Pain is not always a negative force and it is not something that you should always hate. At time a person benefits when he feels pain.
You might remember that, at times when you felt a lot of pain, you sincerely supplicated and remembered Allah. When he is studying, the student often feels the pangs of heavy burden, sometimes perhaps the burden of monotony, yet he eventually leaves this stage of life a scholar. He felt burdened with pain at the beginning but he shined at the end. The aches and pangs of passion, the poverty and the scorn of others, the frustration and anger at injustices. These all cause the poet to write flowing and captivating verses. This is because he himself feels who lives pain in his heart, in his nerves, and in his blood, and as a result, he is able to infuse the same emotions, via his work, into the hearts of others. How many painful experiences did the best writers have to undergo, experiences that inspired briliant works, work that posterity continues to enjoy and benefit from today.
The student who lives the life of comfort and repose and who is not stung by hardships, or who has never been afflicted with calamity will be an unproductive, lazy, and lethargic person.
Indeed, the poet who knows no pain and who has never tasted bitter disapointment will invariably produce heaps upon heaps of cheap words. This is because his word pour forth from his tongue and not from his feelings or emotion, and though he may comprehend what he has written, his heart and body have not lived the experience.
More worthy and relevant to the aforementioned examples are the lives of the early believers, who lived during the period of revelation and who took part in the most important religious revolution that mankind has ever seen. Indeed, they had greater faith, nobler hearts, more truthful tongues, and deeper knowledge than those that came after them: they had all of these because they lived through pain and suffering , both of which are necessary concomitants to great revolutions. They felt the pains of hunger, of poverty, of rejection, of abuse, of banishment from home and country, of abandonment of all pleasures, of the pains of wounds, and of death and torture. They were in truth chosen ones, the elite of mankind. They were models of purity, nobleness, and sacrifice.

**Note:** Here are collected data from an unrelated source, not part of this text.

(* ===== verification/Listener.v ===== *)
(** * The life of the authentication server (internal/auth/server.go, [Start])

    [Start] runs the listener and, once its context is cancelled, a callback that shuts
    it down; it returns only when the callback has finished or will never run.  The
    server of net/http is modelled as far as [Start] uses it: [ListenAndServe] listens
    unless it is shut down and returns [ErrServerClosed] exactly when it was; [Shutdown]
    closes the listener, waits for connections until its deadline, and [Close] drops
    them.  The second half joins it to [runOperator]. *)

From S2P Require Import Prelude GoStd GoError Kube Api Io Runtime.

(** Where [Start] is: binding the address, accepting connections, back from
    [ListenAndServe], waiting for the callback, returned. *)
Inductive start_pc :=
| Binding
| Accepting
| Back (err : option error)
| Waiting (err : option error)
| Returning (err : option error).

(** The function given to [context.AfterFunc]: not started, kept from starting,
    started, inside [Shutdown], past its deadline, finished ([shutdownDone] closed). *)
Inductive callback :=
| Armed
| Disarmed
| Fired
| ShuttingDown
| TimedOut
| CallbackDone.

Record server := {
  ctx_done : bool;
  pc : start_pc;
  cb : callback;
  inShutdown : bool;
  listening : bool;
  conns : nat;
}.

Definition new_server (ctx_done : bool) : server :=
  {| ctx_done := ctx_done; pc := Binding; cb := if ctx_done then Fired else Armed; inShutdown := false;
     listening := false; conns := 0 |}.

(** Cancelling the context starts the callback, unless it was kept from starting. *)
Definition cancel (s : server) : server :=
  s <| ctx_done := true |> <| cb ::= fun c => match c with Armed => Fired | c => c end |>.

(** Steps of [Start], its callback and the library. *)
Inductive server_internal : server -> server -> Prop :=
| bind_shut s :
    pc s = Binding -> inShutdown s = true ->
    server_internal s (s <| pc := Back (Some (ErrSentinel ErrServerClosed)) |>)
| accept_shut s :
    pc s = Accepting -> inShutdown s = true ->
    server_internal s (s <| pc := Back (Some (ErrSentinel ErrServerClosed)) |> <| listening := false |>)
| begin_shutdown s :
    cb s = Fired ->
    server_internal s (s <| cb := ShuttingDown |> <| inShutdown := true |> <| listening := false |>)
| all_idle s :
    cb s = ShuttingDown -> conns s = 0 -> server_internal s (s <| cb := CallbackDone |>)
| close s :
    cb s = TimedOut -> server_internal s (s <| cb := CallbackDone |> <| conns := 0 |>)
| stop_in_time s err :
    pc s = Back err -> cb s = Armed -> server_internal s (s <| pc := Returning err |> <| cb := Disarmed |>)
| stop_too_late s err :
    pc s = Back err -> cb s <> Armed -> server_internal s (s <| pc := Waiting err |>)
| callback_finished s err :
    pc s = Waiting err -> cb s = CallbackDone -> server_internal s (s <| pc := Returning err |>).

(** Steps of the network and the clock: the address is bound or not, accepting fails, a
    connection comes or goes, the deadline of [Shutdown] passes. *)
Inductive server_external : server -> server -> Prop :=
| bound s :
    pc s = Binding -> inShutdown s = false -> server_external s (s <| pc := Accepting |> <| listening := true |>)
| bind_fails s e :
    pc s = Binding -> errors_Is e ErrServerClosed = false -> server_external s (s <| pc := Back (Some e) |>)
| accept_fails s e :
    pc s = Accepting -> inShutdown s = false -> errors_Is e ErrServerClosed = false ->
    server_external s (s <| pc := Back (Some e) |> <| listening := false |>)
| connects s :
    pc s = Accepting -> listening s = true -> server_external s (s <| conns := S (conns s) |>)
| disconnects s n :
    conns s = S n -> server_external s (s <| conns := n |>)
| deadline s :
    cb s = ShuttingDown -> server_external s (s <| cb := TimedOut |>).

Definition server_step (s s' : server) : Prop := server_internal s s' \/ server_external s s'.

(** ** The server under [runOperator] *)

(** The goroutine of [runOperator] is inside [Start] while [auth] is [Serving]; both
    see one context. *)
Record operator_process := { op : runtime; srv : server }.

Definition process_started : operator_process := {| op := started; srv := new_server false |}.

(** The context of the server after a step of [runOperator]. *)
Definition follow (r : runtime) (s : server) : server := if cancelled r then cancel s else s.

Inductive process_step : operator_process -> operator_process -> Prop :=
| server_moves p s' :
    server_step (srv p) s' -> process_step p (p <| srv := s' |>)
| server_returns p err :
    auth (op p) = Serving -> pc (srv p) = Returning err ->
    process_step p (p <| op := (op p) <| auth := AuthReturned err |> |>)
| operator_moves p r' :
    internal (op p) r' -> process_step p {| op := r'; srv := follow r' (srv p) |}
| process_signalled p :
    signalled (op p) = false ->
    process_step p {| op := (op p) <| signalled := true |> <| cancelled := true |>; srv := cancel (srv p) |}
| manager_stops p err :
    main (op p) = Managing -> process_step p (p <| op := (op p) <| main := ManagerReturned err |> |>).

Inductive process_runs : operator_process -> Prop :=
| process_runs_start : process_runs process_started
| process_runs_step p p' : process_runs p -> process_step p p' -> process_runs p'.
(* ===== verification/ListenerFacts.v ===== *)
(** * Stopping the authentication server

    [Start] returns with its listener closed and its callback finished or never started;
    when it returns [ErrServerClosed] the context was cancelled and no connection is
    left.  After a failure to accept connections are left: [accept_failure_abandons].
    Under [runOperator] this makes the process a refinement of the runtime. *)

From S2P Require Import Prelude GoStd GoError Kube Api Io Runtime RuntimeFacts Listener.

(** ** The server alone *)

(** The callback has begun to shut the server down. *)
Definition shut (c : callback) : bool :=
  match c with ShuttingDown | TimedOut | CallbackDone => true | _ => false end.

(** What [ListenAndServe] came back with. *)
Definition served (p : start_pc) : option (option error) :=
  match p with Back err | Waiting err | Returning err => Some err | _ => None end.

(** Where the callback can be when [Start] is at [p]. *)
Definition callback_at (p : start_pc) (c : callback) : Prop :=
  match p, c with
  | Waiting _, (Armed | Disarmed) => False
  | Returning _, (Disarmed | CallbackDone) => True
  | Returning _, _ => False
  | _, Disarmed => False
  | _, _ => True
  end.

Record server_ok (s : server) : Prop := {
  so_shut : inShutdown s = shut (cb s);
  so_ctx : match cb s with Armed => ctx_done s = false | Disarmed => True | _ => ctx_done s = true end;
  so_listening : listening s = match pc s with Accepting => negb (inShutdown s) | _ => false end;
  so_idle : match cb s with CallbackDone => conns s = 0 | _ => True end;
  so_callback : callback_at (pc s) (cb s);
  so_served : forall err, served (pc s) = Some err ->
    exists e, err = Some e /\ (errors_Is e ErrServerClosed = true -> inShutdown s = true);
}.

Lemma server_ok_new (c : bool) : server_ok (new_server c).
Proof. by destruct c; split. Qed.

Lemma served_error (e : error) (b : bool) :
  errors_Is e ErrServerClosed = false \/ b = true ->
  forall err, Some (Some e) = Some err -> exists e, err = Some e /\ (errors_Is e ErrServerClosed = true -> b = true).
Proof. intros He err [= <-]. exists e. split; [done |]. destruct He as [-> | ->]; done. Qed.

Lemma server_ok_step (s s' : server) : server_ok s -> server_step s s' -> server_ok s'.
Proof.
  destruct s as [cd p c sh li n]. intros [I1 I2 I3 I4 I5 I6] Hs. cbn in *.
  destruct Hs as [Hs | Hs]; inversion Hs; subst; clear Hs; cbn in *; subst; split; cbn; try done.
  all: try (apply served_error; by auto).
  all: try (by destruct p).
  all: try (by destruct c).
  intros err (e & -> & _)%I6. by exists e.
Qed.

Lemma server_ok_cancel (s : server) : server_ok s -> server_ok (cancel s).
Proof.
  destruct s as [cd p c sh li n]. intros [I1 I2 I3 I4 I5 I6]. cbn in *.
  destruct c; split; cbn; try done. by destruct p.
Qed.

#[export] Hint Resolve server_ok_new server_ok_step server_ok_cancel : go.

Inductive server_runs : server -> Prop :=
| server_runs_start c : server_runs (new_server c)
| server_runs_step s s' : server_runs s -> server_step s s' -> server_runs s'
| server_runs_cancel s : server_runs s -> server_runs (cancel s).

Lemma server_invariant (s : server) : server_runs s -> server_ok s.
Proof. induction 1; eauto with go. Qed.

(** What the state is when [Start] has returned. *)
Lemma returned_ok (s : server) (err : option error) : server_ok s -> pc s = Returning err ->
  listening s = false /\ (cb s = Disarmed \/ cb s = CallbackDone /\ conns s = 0) /\
  exists e, err = Some e /\
    (errors_Is e ErrServerClosed = true -> ctx_done s = true /\ cb s = CallbackDone /\ conns s = 0).
Proof.
  intros [I1 I2 I3 I4 I5 I6] Hp. rewrite Hp in *. cbn in *. split; [done |].
  destruct (I6 err eq_refl) as (e & -> & He). split; [destruct (cb s); naive_solver |].
  exists e. split; [done |]. intros Hc. specialize (He Hc). rewrite He in I1. destruct (cb s); done.
Qed.
(* ===== verification/Config.v ===== *)
(** * Configuration and start-up of the operator (cmd/main.go)

    What [main] makes of the command line, the environment and the policy file: the two
    reconcilers, the authentication server, the manager's options and the labels, or an
    exit status.  Flags other packages register (zap's, kubeconfig) are a parameter: they
    are accepted or refused without touching these settings. *)

From Stdlib Require Import Ascii.
From S2P Require Import Prelude GoStd GoFlag GoJson GoError Kube Api Io Names SlugPolicy Model SlugRoute Runtime.

(** ** Settings *)

Record settings := {
  modelCeilings : ModelServerCeilings;
  metricsAddr : string;
  probeAddr : string;
  enableLeaderElection : bool;
  secureMetrics : bool;
  enableHTTP2 : bool;
  slugPolicyFile : string;
  byocTLS : BYOCTLSConfig;
  authBind : string;
  authExternalURL : string;
  publicSchemeEnv : string;
  ingressExtraAnnotationsJSON : string;
  tlsSecretName : string;
}.

(** The defaults of the flags, some of them taken from the environment. *)
Definition default_settings (Getenv : string -> string) : settings := {|
  modelCeilings := {| CPUMilli := 0; MemoryMiB := 0; ContextSize := 0; ParallelSlots := 0 |};
  metricsAddr := ":8080";
  probeAddr := ":8081";
  enableLeaderElection := false;
  secureMetrics := false;
  enableHTTP2 := false;
  slugPolicyFile := "";
  byocTLS := {| Domain := Getenv "BYOC_TLS_DOMAIN"; tls_Namespace := Getenv "BYOC_TLS_NAMESPACE";
                IssuerName := Getenv "BYOC_TLS_ISSUER"; IssuerNamespace := Getenv "BYOC_TLS_ISSUER_NAMESPACE";
                DNSClass := Getenv "BYOC_DNS_CLASS" |};
  authBind := ":8090";
  authExternalURL := "";
  publicSchemeEnv := "";
  ingressExtraAnnotationsJSON := "";
  tlsSecretName := "";
|}.

Definition own_flags : list (string * flag settings) := [
  ("max-model-cpu-milli", IntVar (fun n s => s <| modelCeilings ::= fun c => c <| CPUMilli := n |> |>));
  ("max-model-memory-mib", IntVar (fun n s => s <| modelCeilings ::= fun c => c <| MemoryMiB := n |> |>));
  ("max-context-size", IntVar (fun n s => s <| modelCeilings ::= fun c => c <| ContextSize := n |> |>));
  ("max-parallel-slots", IntVar (fun n s => s <| modelCeilings ::= fun c => c <| ParallelSlots := n |> |>));
  ("metrics-bind-address", StringVar (fun v s => s <| metricsAddr := v |>));
  ("health-probe-bind-address", StringVar (fun v s => s <| probeAddr := v |>));
  ("leader-elect", BoolVar (fun b s => s <| enableLeaderElection := b |>));
  ("metrics-secure", BoolVar (fun b s => s <| secureMetrics := b |>));
  ("enable-http2", BoolVar (fun b s => s <| enableHTTP2 := b |>));
  ("slug-policy-file", StringVar (fun v s => s <| slugPolicyFile := v |>));
  ("byoc-tls-domain", StringVar (fun v s => s <| byocTLS ::= fun c => c <| Domain := v |> |>));
  ("byoc-tls-namespace", StringVar (fun v s => s <| byocTLS ::= fun c => c <| tls_Namespace := v |> |>));
  ("byoc-tls-issuer", StringVar (fun v s => s <| byocTLS ::= fun c => c <| IssuerName := v |> |>));
  ("byoc-tls-issuer-namespace", StringVar (fun v s => s <| byocTLS ::= fun c => c <| IssuerNamespace := v |> |>));
  ("byoc-dns-class", StringVar (fun v s => s <| byocTLS ::= fun c => c <| DNSClass := v |> |>));
  ("auth-bind-address", StringVar (fun v s => s <| authBind := v |>));
  ("auth-external-url", StringVar (fun v s => s <| authExternalURL := v |>));
  ("public-scheme", StringVar (fun v s => s <| publicSchemeEnv := v |>));
  ("ingress-extra-annotations", StringVar (fun v s => s <| ingressExtraAnnotationsJSON := v |>));
  ("tls-secret-name", StringVar (fun v s => s <| tlsSecretName := v |>))
].

(** Flags of other packages: whether they are boolean, and the texts they accept. *)
Class ForeignFlags := { foreign_flag : string -> option (bool * (string -> bool)) }.

Definition find_flag {A} (name : string) (l : list (string * A)) : option A :=
  snd <$> List.find (fun kv => bool_decide (kv.1 = name)) l.

Definition main_flags `{ForeignFlags} : FlagSet settings := fun name =>
  match find_flag name own_flags with
  | Some f => Some f
  | None =>
      '(isBool, accepts) ← foreign_flag name;
      Some {| IsBoolFlag := isBool; Set_ v s := if accepts v : bool then Some s else None |}
  end.

(** ** Reading the configuration *)

(** The text a field of the decoded object contributes: strings as they are, anything
    else as JSON; [None] when decoding the document fails on a number. *)
Definition annotation_text (v : json) : option string :=
  match v with JsString t => Some t | _ => json_Marshal v end.

Fixpoint annotation_map (out : gmap string string) (fs : list (string * json)) : option (gmap string string) :=
  match fs with
  | [] => Some out
  | (k, v) :: fs' => t ← annotation_text v; annotation_map (<[k := t]> out) fs'
  end.

(** [parseJSONMap]; [None] is the nil map. *)
Definition parseJSONMap (s : string) : option (gmap string string) :=
  match json_Unmarshal s with
  | Some (JsObject fs) => annotation_map ∅ fs
  | Some JsNull => Some ∅
  | _ => None
  end.

(** The first of the texts that parses to a map with an entry. *)
Fixpoint first_annotations (texts : list string) : gmap string string :=
  match texts with
  | [] => ∅
  | s :: texts' =>
      if bool_decide (s = "") then first_annotations texts'
      else match parseJSONMap s with
           | Some m => if bool_decide (m = ∅) then first_annotations texts' else m
           | None => first_annotations texts'
           end
  end.

Definition default_to (fallback v : string) : string := if bool_decide (v = "") then fallback else v.

Section Config.
  Context `{KubeLib}.

(** [loadSlugPolicy]: opening the file may fail, and so may reading it. *)
Definition loadSlugPolicy (Open : string -> res (res string)) (path : string) : res Policy :=
  if bool_decide (path = "") then Err (ErrText "--slug-policy-file is required")
  else match Open path with
       | Err err => Err (ErrWrapf ("open slug policy: " +:+ error_text err) [err])
       | Ok file => Parse file
       end.

Definition instance_reconciler (Getenv : string -> string) (s : settings) (policy : Policy) : LLMInstanceReconciler := {|
  RouteReader := Some Live;
  rec_SlugPolicy := Some policy;
  rec_Ceilings := modelCeilings s;
  PublicHost := default_to "localhost" (Getenv "PUBLIC_HOST");
  AuthServiceURL :=
    if negb (bool_decide (authExternalURL s = "")) then authExternalURL s
    else "http://private-llm-controller-manager-metrics-service."
         +:+ default_to "default" (Getenv "POD_NAMESPACE") +:+ ".svc.cluster.local:8090";
  PublicScheme :=
    if negb (bool_decide (publicSchemeEnv s = "")) then publicSchemeEnv s
    else default_to "http" (Getenv "PUBLIC_SCHEME");
  ExtraIngressAnnotations := first_annotations [ingressExtraAnnotationsJSON s; Getenv "INGRESS_EXTRA_ANNOTATIONS"];
  TLSSecretName := default_to (Getenv "TLS_SECRET_NAME") (tlsSecretName s);
  BYOCTLS := byocTLS s;
|}.

(** ** The manager *)

Record manager_options := {
  mo_MetricsAddr : string;
  mo_MetricsSecure : bool;
  mo_MetricsAuthorized : bool;             (* WithAuthenticationAndAuthorization *)
  mo_NextProtos : option (list string);    (* of the TLS servers; [None] keeps Go's *)
  mo_ProbeAddr : string;
  mo_LeaderElection : option string;       (* the ID of the lease *)
}.

Definition options (s : settings) : manager_options := {|
  mo_MetricsAddr := metricsAddr s;
  mo_MetricsSecure := secureMetrics s;
  mo_MetricsAuthorized := secureMetrics s;
  mo_NextProtos := if enableHTTP2 s then None else Some ["http/1.1"];
  mo_ProbeAddr := probeAddr s;
  mo_LeaderElection := if enableLeaderElection s then Some "953016b8.example.com" else None;
|}.

(** What [main] finds outside: arguments, variables, files, and whether the manager can
    be created, each reconciler registered and each check added. *)
Record process := {
  Args : list string;
  Getenv : string -> string;
  Open : string -> res (res string);
  NewManager : manager_options -> option error;
  SetupInstances : LLMInstanceReconciler -> option error;
  SetupTokens : Policy -> option error;
  AddHealthzCheck : option error;
  AddReadyzCheck : option error;
}.

(** What runs: the configuration of each part. *)
Record operator := {
  op_Options : manager_options;
  op_Labels : gmap string string;
  op_Instances : LLMInstanceReconciler;
  op_TokenPolicy : Policy;
  op_AuthPolicy : Policy;
  op_AuthBind : string;
}.

Inductive startup :=
| Exits (status : Z)
| Starts (o : operator).

(** Leave with status one on an error, go on otherwise. *)
Definition or_exit (err : option error) (k : startup) : startup :=
  match err with Some _ => Exits 1 | None => k end.

(** [main] up to [runOperator]. *)
Definition main `{ForeignFlags} (version : string) (p : process) : startup :=
  match flag_Parse main_flags (default_settings (Getenv p)) (Args p) with
  | HelpRequested => Exits 0
  | FlagError _ => Exits 2
  | Parsed s _ =>
      match loadSlugPolicy (Open p) (slugPolicyFile s) with
      | Err _ => Exits 1
      | Ok slugPolicy =>
          or_exit (Validate (modelCeilings s)) (
          or_exit (NewManager p (options s)) (
          let reconciler := instance_reconciler (Getenv p) s slugPolicy in
          or_exit (SetupInstances p reconciler) (
          or_exit (SetupTokens p slugPolicy) (
          or_exit (AddHealthzCheck p) (
          or_exit (AddReadyzCheck p) (
          Starts {|
            op_Options := options s;
            op_Labels := baseLabels version;
            op_Instances := reconciler;
            op_TokenPolicy := slugPolicy;
            op_AuthPolicy := slugPolicy;
            op_AuthBind := authBind s |}))))))
      end
  end.

(** The status [main] leaves with when [runOperator] returns. *)
Definition exit_status (result : option error) : Z := match result with None => 0 | Some _ => 1 end.

End Config.
Definition forget_target (inst : LLMInstance) : LLMInstance :=
  inst <| Status -> ActiveBYOCKubeconfigSecretName := "" |> <| Status -> ActiveBYOCTargetID := "" |>
       <| Status -> ActiveBYOCTLSDomain := "" |> <| Status -> ActiveBYOCTLSNamespace := "" |>.

Definition cleanupChangedBYOCTarget (slug : string) : sio unit :=
  let* inst := sget in
  let previous := ActiveBYOCKubeconfigSecretName (Status inst) in
  if bool_decide (previous = "") then sret tt
  else
    let slug := safeBYOCSlug inst slug in
    let* oldData := lift (cachedBYOCKubeconfig inst slug) in
    match oldData with
    | None => sfail (ErrText "cached BYOC credentials missing for previous target")
    | Some oldData =>
        let oldID := ActiveBYOCTargetID (Status inst) in
        let* same := lift (same_target inst oldData) in
        if same : bool then sret tt
        else
          let* _ := provisioning "" byocReasonTargetChanging "Removing the previous BYOC endpoint" in
          let* inst := sget in
          let* _ := lift (cleanup_managed_tls inst oldID) in
          let* _ := lift (clean_target inst slug oldData oldID
            "previous BYOC cluster identity changed; refusing cleanup on replacement cluster") in
          let* _ := smodify forget_target in
          let* _ := provisioning "" byocReasonTargetChanging "Previous BYOC target removed" in
          let* inst := sget in
          lift (deleteCachedBYOCCredentials inst slug)
    end.

(** ** Reconcile *)

(** What a reconcile returns, with the instance as it is in memory. *)
Definition sresult : Type := LLMInstance -> io (LLMInstance * (Result * option error)).

Definition or_return_err {A} (m : sio A) (k : A -> sresult) : sresult := fun inst =>
  let! (inst, x) := m inst in
  match x with Ok a => k a inst | Err e => mret (inst, (no_result, Some e)) end.

(** [return result, m()]. *)
Definition return_with (result : Result) (m : sio unit) : sresult := fun inst =>
  let! (inst, x) := m inst in mret (inst, (result, err_of x)).

Definition attempt_fio {A} (m : fio A) : sio (res A) := fun inst => let! x := m in mret (inst, Ok x).

Definition record_target (rc : LLMInstanceReconciler) (slug targetID : string) (inst : LLMInstance) : LLMInstance :=
  inst <| Status -> ActiveBYOCKubeconfigSecretName := kubeconfig_secret inst |>
       <| Status -> ActiveBYOCSlug := slug |> <| Status -> ActiveBYOCTargetID := targetID |>
       <| Status -> ActiveBYOCTLSDomain := Domain (BYOCTLS rc) |>
       <| Status -> ActiveBYOCTLSNamespace := tls_Namespace (BYOCTLS rc) |>.

Definition target_recorded (inst : LLMInstance) : bool :=
  negb (negb (bool_decide (ActiveBYOCKubeconfigSecretName (Status inst) = kubeconfig_secret inst))
        || bool_decide (ActiveBYOCSlug (Status inst) = "") || bool_decide (ActiveBYOCTargetID (Status inst) = "")).

Definition tls_migrated (inst : LLMInstance) : bool :=
  let st := Status inst in
  (negb (bool_decide (ActiveBYOCTLSDomain st = "")) && negb (bool_decide (ActiveBYOCTLSDomain st = Domain (BYOCTLS rc))))
  || (negb (bool_decide (ActiveBYOCTLSNamespace st = ""))
      && negb (bool_decide (ActiveBYOCTLSNamespace st = tls_Namespace (BYOCTLS rc)))).

(** From the recorded target to the status. *)
Definition serve_target (remote : client) (slug : string) (model : modelSelection)
    (targetID tlsName hostname : string) : sresult :=
  or_return_err (lift (ensureBYOCNamespace remote)) (fun _ =>
  or_return_err sget (fun inst =>
  or_return_err (attempt_fio (reconcileBYOCWorkload remote inst slug model targetID tlsName hostname)) (fun delivered =>
  match delivered with
  | Err err =>
      if errors_Is err ErrBYOCTLSNotReady
      then return_with (requeue_after provisioningRequeueAfter)
             (provisioning "" "BYOCTLSProvisioning" "Waiting for a valid managed BYOC certificate and endpoint")
      else fun inst => mret (inst, (no_result, Some err))
  | Ok tlsRevision =>
      or_return_err (lift (evaluateBYOCReadiness remote slug hostname tlsRevision))
        (fun '(ready, endpoint, reason, message) =>
      if negb (ready : bool)
      then return_with (requeue_after provisioningRequeueAfter) (provisioning "" reason message)
      else or_return_err (publish endpoint) (fun _ inst => mret (inst, (requeue_after 30, None))))
  end))).

Definition reconcileBYOC_body (slug : string) (model : modelSelection) : sresult :=
  or_return_err sget (fun inst =>
  let failed err : sresult := fun inst => mret (inst, (no_result, Some (ErrText err))) in
  if tls_migrated inst
  then failed "BYOC TLS domain or credential namespace changed; explicit migration is required"
  else if negb (bool_decide (ActiveBYOCSlug (Status inst) = "")) && negb (bool_decide (ActiveBYOCSlug (Status inst) = slug))
  then failed "BYOC workload slug is immutable after provisioning"
  else
    or_return_err (lift (byocClient inst)) (fun got =>
    match got with
    | inr (reason, message) =>
        return_with (requeue_after provisioningRequeueAfter) (provisioning "" reason message)
    | inl (remote, data) =>
        or_return_err (lift (of_res (byocTargetIdentity data))) (fun apiID =>
        or_return_err (lift (byocClusterIdentity remote apiID)) (fun targetID =>
        or_return_err (lift (of_res (byocTLSIdentity inst (BYOCTLS rc) targetID))) (fun '(tlsName, hostname) =>
        if negb (bool_decide (ActiveBYOCTargetID (Status inst) = ""))
           && negb (bool_decide (ActiveBYOCTargetID (Status inst) = targetID))
        then failed "BYOC cluster identity changed"
        else
          or_return_err (lift (ensureCachedCredentials inst slug data)) (fun _ =>
          or_return_err (if target_recorded inst then sret tt
                         else let* _ := smodify (record_target rc slug targetID) in
                              provisioning "" byocReasonTargetChanging "BYOC HTTPS is being provisioned") (fun _ =>
          serve_target remote slug model targetID tlsName hostname)))))
    end)).
End TypedExample.

Lemma stored_objects_typed_witness :
  TypedExample.holds_typed (TypedExample.after TypedExample.start) /\
  TypedExample.summary (TypedExample.after TypedExample.start).1 = ("Provisioning", [("False", "DeploymentNotFound")]).
Proof.
  split; [| vm_compute; reflexivity].
  destruct (TypedExample.run_together TypedExample.start TypedExample.handlers [] TypedExample.handlers_start) as [ms Hr].
  exact (stored_objects_typed ByocExample.rc "v1" TypedExample.server TypedExample.holds_typed TypedExample.start _ ms
           TypedExample.server_upholds TypedExample.initially_typed Hr).
Defined.
(** ** What settled means *)

Section Steady.
  Context `{KubeLaws} `{X509Lib} `{ClientLib}.
  Variable rc : LLMInstanceReconciler.
  Variable req : ObjectKey.
  Variable O : oracle.
  Variable inst : LLMInstance.
  Variable slug : string.

Local Abbreviation svc := (llama_name inst).
Local Abbreviation ns := (Namespace (inst_Meta inst)).
Local Abbreviation cached K name := (O (EGet Cached K (key_of ns name))).
Local Abbreviation mine m := (ownsLLMResource inst m = true).
Local Abbreviation writes := (writes O).

(** The live instance passes the checks, its slug is the policy's and recorded. *)
Record admitted_hosted : Prop := {
  ah_read : O (EGet (routeReader rc) KInstance req) = Ok inst;
  ah_live : time_IsZero (DeletionTimestamp (inst_Meta inst)) = true;
  ah_finalizer : ContainsFinalizer (Finalizers (inst_Meta inst)) finalizerName = true;
  ah_hosted : IsBYOC inst = false /\ ActiveBYOCKubeconfigSecretName (Status inst) = "";
  ah_uid : UID (inst_Meta inst) <> "";
  ah_ceilings : check (rec_Ceilings rc) inst = None;
  ah_slug : selectSlug rc inst = Ok {| sel_Slug := slug; sel_Source := SlugSource (Status inst) |};
  ah_recorded : Slug (Status inst) = slug;
}.

(** The named Ingress is the instance's own and settled, and no other one competes. *)
Record route_settled : Prop := {
  rs_reader : exists ing, O (named_event rc inst) = Ok ing /\ ownsSlugIngress inst ing = true;
  rs_others : exists l, O (EList (routeReader rc) KIngress None []) = Ok l /\ existsb (ingress_conflicts rc inst slug) l = false;
  rs_extra : ExtraIngressAnnotations rc = ∅;
  rs_ingress : exists ing, cached KIngress svc = Ok ing /\ ownsSlugIngress inst ing = true /\ ingress_settled rc inst slug ing;
}.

In the history of the world there are those that have produced their greatest works due to the pain and suffering that they experienced. Al Mutanabbi, when afflicted with a severe fever, wrote some of his best poetry. An Nu'maan ibn Mundhir threatened An Naabighah with death, and that is when the latter produced some of his best poetry. They well known line he spoke, roughly translated is:
'' Verily, you are the sun, and the other kings are the stars: for
when the sun rises, no star in the sky is visible."
In fact there are many examples of those that prospered and achieved as a result of the suffering they experienced. Therefore, do not become excessively anxious when you think of pain, and do not fear suffering. It might well be that through pain and suffering you will become stronger. And furthermore, for you to live with a burning and passionate heart that has been stung is purer and nobler than to live the dispassionate existence of person who has a cold heart and shortsighted outlook.The word of passionate sermon can reach the innermost depths of the heart and penetrate the deepest regions of the soul, usually because the one who gives such sermons has himself experienced pain and suffering.
If you wish to affect and influence others, whether it is with your speech or with your poetry, or even with your actions , you must first feel the passion inside of you. You must be moved yourself by the meanings of what you are trying to convey. Then, and then only, you will come to realize that you have an influence upon others.